桜の見える丘(仮)
「あ…葵ちゃん…?」
嗚咽でなかなかしゃべらない私を心配に思ったのか、不安そうに覗き込む。
「…き…なの…。」
「え…?」
「もう…我慢できない……。」
もう…この勢いで言っちゃえ…。
「え…なにが…。あ!もしかして…俺に対しての怒り…とか?」
「違う。もう、気持ちを抑えられないの!!!」
「気持ち…?」
「私…柏木が好きなのっ!!!好きなんだよぉ…。」
器から漏れ出してしまった気持ちは…もう止まることを忘れ…あふれ続けた。
「…………。
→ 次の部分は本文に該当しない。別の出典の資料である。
(** * The reference pipeline of the knowledge-base chat handler

    A shallow embedding of [lambda_function.py]: the reference extractor
    ([extract_references]), the link materializer ([generate_presigned_url]),
    the reference enricher ([process_s3_urls]) and the request handler
    ([lambda_handler], with [get_request_data] and [create_response]).

    Python exceptions are values of [pyresult]; calls to the storage signer
    and to the generation service go through an explicit world, and every
    call and every [print] is recorded in a trace. *)

From Stdlib Require Import ZArith QArith String Ascii.
From stdpp Require Import base option list sorting gmap strings pretty.

Local Open Scope string_scope.
Local Open Scope list_scope.
Local Open Scope Z_scope.

(** ** Exceptions and results *)

(** The exceptions the handler can meet.  [ServiceError] stands for whatever
    a client of the provider SDK raises; it carries the text [str(e)] shows. *)
Inductive exn : Type :=
  | KeyError (key : string)
  | ValueError (msg : string)
  | AttributeError (msg : string)
  | JSONDecodeError (msg : string)
  | ServiceError (msg : string).

(** [str(e)]: a [KeyError] prints the repr of its key, the others their
    message. *)
Definition str_exn (e : exn) : string :=
  match e with
  | KeyError key => "'" +:+ key +:+ "'"
  | ValueError msg => msg
  | AttributeError msg => msg
  | JSONDecodeError msg => msg
  | ServiceError msg => msg
  end.

Inductive pyresult (A : Type) : Type :=
  | Ok (a : A)
  | Raise (e : exn).
Arguments Ok {A} a.
Arguments Raise {A} e.

Definition bind_result {A B : Type} (r : pyresult A) (k : A → pyresult B)
  : pyresult B :=
  match r with
  | Ok a => k a
  | Raise e => Raise e
  end.

(** ** Python strings

    A string is kept as the UTF-8 encoding of its characters, each code
    point encoded on its own: equality, concatenation, prefixes and the
    search for an ASCII character are those of the bytes. *)

(** [c.isspace()] for the characters of one, two and three bytes:
    U+0009..U+000D and U+001C..U+0020; U+0085 and U+00A0; U+1680,
    U+2000..U+200A, U+2028, U+2029, U+202F, U+205F and U+3000.  No
    character of four bytes is whitespace. *)
Definition is_space1 (c1 : ascii) : bool :=
  let a := nat_of_ascii c1 in
  ((9 <=? a) && (a <=? 13) || (28 <=? a) && (a <=? 32))%nat.

Definition is_space2 (c1 c2 : ascii) : bool :=
  let a := nat_of_ascii c1 in
  let b := nat_of_ascii c2 in
  ((a =? 194) && ((b =? 133) || (b =? 160)))%nat.

Definition is_space3 (c1 c2 c3 : ascii) : bool :=
  let a := nat_of_ascii c1 in
  let b := nat_of_ascii c2 in
  let c := nat_of_ascii c3 in
  ((a =? 225) && (b =? 154) && (c =? 128)
   || (a =? 226) && (b =? 128)
      && ((128 <=? c) && (c <=? 138) || (c =? 168) || (c =? 169)
          || (c =? 175))
   || (a =? 226) && (b =? 129) && (c =? 159)
   || (a =? 227) && (b =? 128) && (c =? 128))%nat.

(** What follows the whitespace character [s] starts with, when it starts
    with one. *)
Definition after_space (s : string) : option string :=
  match s with
  | EmptyString => None
  | String c1 s1 =>
      if is_space1 c1 then Some s1
      else
        match s1 with
        | EmptyString => None
        | String c2 s2 =>
            if is_space2 c1 c2 then Some s2
            else
              match s2 with
              | EmptyString => None
              | String c3 s3 => if is_space3 c1 c2 c3 then Some s3 else None
              end
        end
  end.

(** [s] is one whitespace character. *)
Definition is_space (s : string) : bool :=
  match after_space s with
  | Some EmptyString => true
  | _ => false
  end.

(** [s] is made of whitespace characters only. *)
Fixpoint all_space (s : string) : bool :=
  match s with
  | EmptyString => true
  | String c1 s1 =>
      if is_space1 c1 then all_space s1
      else
        match s1 with
        | EmptyString => false
        | String c2 s2 =>
            if is_space2 c1 c2 then all_space s2
            else
              match s2 with
              | EmptyString => false
              | String c3 s3 => is_space3 c1 c2 c3 && all_space s3
              end
        end
  end.

(** [s.lstrip()]: [s] without the whitespace characters it starts with. *)
Fixpoint lstrip (s : string) : string :=
  match s with
  | EmptyString => EmptyString
  | String c1 s1 =>
      if is_space1 c1 then lstrip s1
      else
        match s1 with
        | EmptyString => s
        | String c2 s2 =>
            if is_space2 c1 c2 then lstrip s2
            else
              match s2 with
              | EmptyString => s
              | String c3 s3 => if is_space3 c1 c2 c3 then lstrip s3 else s
              end
        end
  end.

(** [s.rstrip()]: [s] without its longest tail of whitespace characters. *)
Fixpoint rstrip (s : string) : string :=
  match s with
  | EmptyString => EmptyString
  | String c s' => if all_space s then EmptyString else String c (rstrip s')
  end.

(** [s.strip()] *)
Definition strip (s : string) : string := rstrip (lstrip s).

(** ** Python floats

    A float is a number, an infinity or nan.  The numbers are kept as
    rationals: the order of finite floats is the order of their values.
    Every comparison with nan is false. *)
Inductive pyfloat : Type :=
  | Num (q : Q)
  | PosInf
  | NegInf
  | NaN.
Bind Scope Q_scope with pyfloat.
Coercion Num : Q >-> pyfloat.

(** [x < y] *)
Definition float_lt (x y : pyfloat) : bool :=
  match x, y with
  | NaN, _ | _, NaN => false
  | Num p, Num q => negb (Qle_bool q p)
  | NegInf, NegInf => false
  | NegInf, _ => true
  | PosInf, _ => false
  | Num _, PosInf => true
  | Num _, NegInf => false
  end.

(** [x <= y] *)
Definition float_le (x y : pyfloat) : bool :=
  match x, y with
  | NaN, _ | _, NaN => false
  | Num p, Num q => Qle_bool p q
  | NegInf, _ => true
  | PosInf, PosInf => true
  | PosInf, _ => false
  | Num _, PosInf => true
  | Num _, NegInf => false
  end.

(** [x == y] *)
Definition float_eq (x y : pyfloat) : bool :=
  match x, y with
  | Num p, Num q => Qeq_bool p q
  | PosInf, PosInf => true
  | NegInf, NegInf => true
  | _, _ => false
  end.

Definition is_nan (x : pyfloat) : bool :=
  match x with
  | NaN => true
  | _ => false
  end.

(** ** The citations of the generation service

    The response of the service is decoded by the SDK against the service's
    shapes: a member may be absent, a member that is present has its
    declared type.  Scores are floats. *)
Module Kb.
Record S3Location := { uri : option string }.
Record Location := { s3Location : option S3Location }.
Record Content := { text : option string }.
Record Reference := {
  location : option Location;
  content : option Content;
  score : option pyfloat
}.
Record Citation := { retrievedReferences : option (list Reference) }.
End Kb.

(** The dictionaries built by the extractor and completed by the enricher.
    The extractor always sets ['uri']; the enricher still tests for the key,
    so the field stays optional here. *)
Record ref := {
  uri : option string;
  snippet : string;
  score : pyfloat;
  presigned_url : option string
}.

(** ** Reference extractor *)

(** [references.sort(key=lambda x: x['score'], reverse=True)].  The sort is
    stable and compares the scores with [<] and nothing else.
    [insert_desc x l] puts [x], which precedes the entries of [l] in the
    unsorted list, behind the entries it is less than and in front of the
    first entry it is not less than.  When none of the scores is nan, [<]
    orders them and this is the one result a stable sort can give:
    descending order of score, ties in their first order.  With a nan among
    the scores no order of the entries is descending; which one the library
    leaves depends on the comparisons it happens to make. *)
Fixpoint insert_desc (x : ref) (l : list ref) : list ref :=
  match l with
  | [] => [x]
  | y :: l' =>
      if float_lt (score x) (score y) then y :: insert_desc x l'
      else x :: y :: l'
  end.

Definition sort_by_score_reverse (l : list ref) : list ref :=
  foldr insert_desc [] l.

(** The loop state: [references] and [seen_uris]. *)
Definition extract_state : Type := list ref * gset string.

(** The body of the inner loop, for one retrieved reference. *)
Definition extract_reference (st : extract_state) (reference : Kb.Reference)
  : pyresult extract_state :=
  let '(references, seen_uris) := st in
  match Kb.location reference with
  | Some loc =>
      match Kb.s3Location loc with
      | Some s3 =>
          match Kb.uri s3 with
          | Some u =>
              if decide (u ∈ seen_uris) then Ok (references, seen_uris)
              else
                let snippet :=
                  strip (default "" (Kb.text (default {| Kb.text := None |}
                                                      (Kb.content reference)))) in
                Ok (references ++ [ {| uri := Some u;
                                       snippet := snippet;
                                       score := default (Num 0) (Kb.score reference);
                                       presigned_url := None |} ],
                    {[ u ]} ∪ seen_uris)
          | None => Raise (KeyError "uri")
          end
      | None => Ok (references, seen_uris)
      end
  | None => Ok (references, seen_uris)
  end.

(** A [for] loop whose body may raise. *)
Fixpoint for_each {A S : Type} (body : S → A → pyresult S) (st : S) (l : list A)
  : pyresult S :=
  match l with
  | [] => Ok st
  | x :: l' => bind_result (body st x) (λ st', for_each body st' l')
  end.

(** The outer loop body: [citation.get('retrievedReferences', [])]. *)
Definition extract_citation (st : extract_state) (citation : Kb.Citation)
  : pyresult extract_state :=
  for_each extract_reference st (default [] (Kb.retrievedReferences citation)).

Definition extract_references (citations : list Kb.Citation)
  : pyresult (list ref) :=
  bind_result (for_each extract_citation ([], ∅) citations)
    (λ st, Ok (sort_by_score_reverse (fst st))).

(** ** JSON values

    The inbound event and the bodies of the responses are JSON documents as
    Python holds them; a dictionary is an association list in insertion
    order. *)
#[warnings="-register-all"]
Inductive pyval : Type :=
  | PNone
  | PBool (b : bool)
  | PInt (z : Z)
  | PFloat (x : pyfloat)
  | PStr (s : string)
  | PList (l : list pyval)
  | PDict (d : list (string * pyval)).

(** [bool(v)], as [if v:] and [not v] use it. *)
Definition truthy (v : pyval) : bool :=
  match v with
  | PNone => false
  | PBool b => b
  | PInt z => negb (z =? 0)
  | PFloat (Num q) => negb (Qeq_bool q 0)
  | PFloat _ => true
  | PStr s => negb (String.eqb s "")
  | PList l => match l with [] => false | _ => true end
  | PDict d => match d with [] => false | _ => true end
  end.

(** [type(v).__name__] *)
Definition type_name (v : pyval) : string :=
  match v with
  | PNone => "NoneType"
  | PBool _ => "bool"
  | PInt _ => "int"
  | PFloat _ => "float"
  | PStr _ => "str"
  | PList _ => "list"
  | PDict _ => "dict"
  end.

Fixpoint dict_lookup (d : list (string * pyval)) (k : string) : option pyval :=
  match d with
  | [] => None
  | (k', v) :: d' => if String.eqb k' k then Some v else dict_lookup d' k
  end.

(** [body.get(k)]: [None] for a missing key, [AttributeError] when [body]
    is not a dictionary. *)
Definition py_get (body : pyval) (k : string) : pyresult pyval :=
  match body with
  | PDict d => Ok (default PNone (dict_lookup d k))
  | _ => Raise (AttributeError
                  ("'" +:+ type_name body +:+ "' object has no attribute 'get'"))
  end.
(** The longest run is the one kept when the continuation accepts it. *)
Lemma re_star_longest (run rest : text) (k : text → text → option A) (r : A) :
  Forall (λ c, cls c = true) run →
  (∀ c, head rest = Some c → cls c = false) →
  k run rest = Some r →
  re_star cls (run ++ rest) k = Some r.
Proof.
  intros Hrun Hrest. revert k. induction Hrun as [|c run Hc Hrun IH]; intros k Hk; simpl.
  - destruct rest as [|c rest]; [done|]. simpl. by rewrite (Hrest c).
  - rewrite Hc. by rewrite (IH (λ taken rest0, k (c :: taken) rest0)).
Qed.

Lemma re_plus_longest (run rest : text) (k : text → text → option A) (r : A) :
  run ≠ [] →
  Forall (λ c, cls c = true) run →
  (∀ c, head rest = Some c → cls c = false) →
  k run rest = Some r →
  re_plus cls (run ++ rest) k = Some r.
Proof.
  intros Hne Hrun Hrest Hk. destruct run as [|c run]; [done|].
  apply Forall_cons in Hrun as [Hc Hrun]. simpl. rewrite Hc.
  by apply re_star_longest.
Qed.

End Quantifiers.

Lemma label_pattern_match_inv (line num txt : text) :
  label_pattern_match line = Some (num, txt) →
  ∃ ws rest : text,
    line = ws ++ num ++ txt ++ rest ∧
    Forall (λ c, isspace c = true) ws ∧
    num ≠ [] ∧ Forall (λ c, isdigit c = true) num ∧
    txt ≠ [] ∧ Forall (λ c, not_newline c = true) txt.
Proof.
  unfold label_pattern_match. intros H.
  apply re_star_sound in H as (ws & rest1 & -> & Hws & H).
  apply re_plus_sound in H as (num' & rest2 & -> & Hnum0 & Hnum & H).
  apply re_plus_sound in H as (txt' & rest3 & -> & Htxt0 & Htxt & [= <- <-]).
  by exists ws, rest3.
Qed.

Lemma isdigit_not_space (c : ascii) : isdigit c = true → isspace c = false.
Proof.
  unfold isdigit, isspace. generalize (code_point c) as n. intros n H.
  apply andb_true_iff in H as [H1 H2].
  apply N.leb_le in H1, H2.
  repeat (apply orb_false_iff; split); try apply andb_false_iff.
  - right. apply N.leb_gt. lia.
  - right. apply N.leb_gt. lia.
  - apply N.eqb_neq. lia.
  - apply N.eqb_neq. lia.
Qed.

(** On whitespace, digits, a text that does not start with a digit and
    runs to the end of the line, the two groups are the digits and the
    text. *)
Lemma label_pattern_match_line (ws num txt rest : text) :
  Forall (λ c, isspace c = true) ws →
  num ≠ [] → Forall (λ c, isdigit c = true) num →
  txt ≠ [] → Forall (λ c, not_newline c = true) txt →
  (∀ c, head txt = Some c → isdigit c = false) →
  (∀ c, head rest = Some c → not_newline c = false) →
  label_pattern_match (ws ++ num ++ txt ++ rest) = Some (num, txt).
Proof.
  intros Hws Hnum0 Hnum Htxt0 Htxt Hhead Hrest. unfold label_pattern_match.
  apply re_star_longest; [done| |].
  - intros c Hc. destruct num as [|d num]; [done|]. simpl in Hc. injection Hc as <-.
    apply isdigit_not_space. by apply Forall_cons in Hnum as [? _].
  - apply re_plus_longest; [done|done| |].
    + intros c Hc. apply Hhead. by destruct txt.
    + by apply re_plus_longest.
Qed.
」
柏木は何も言わない。
きっと…迷惑だったんだろうな。
こんなやつに告白されたって…困るだけだ。
真美の方が…いいんだ…きっと。
美姫…言ったでしょ?『恋はいいものだよ。』って。
私は…恵まれてないんだよ。
幸せになっちゃいけない人間だったんだよ…。
ハァー…勢いで告白なんてするんじゃなかった。
きっと…気まずくなってこれからふつーに話すことも出来なくなっちゃうんだろうな…。
……ハハハ。
って…えっ…?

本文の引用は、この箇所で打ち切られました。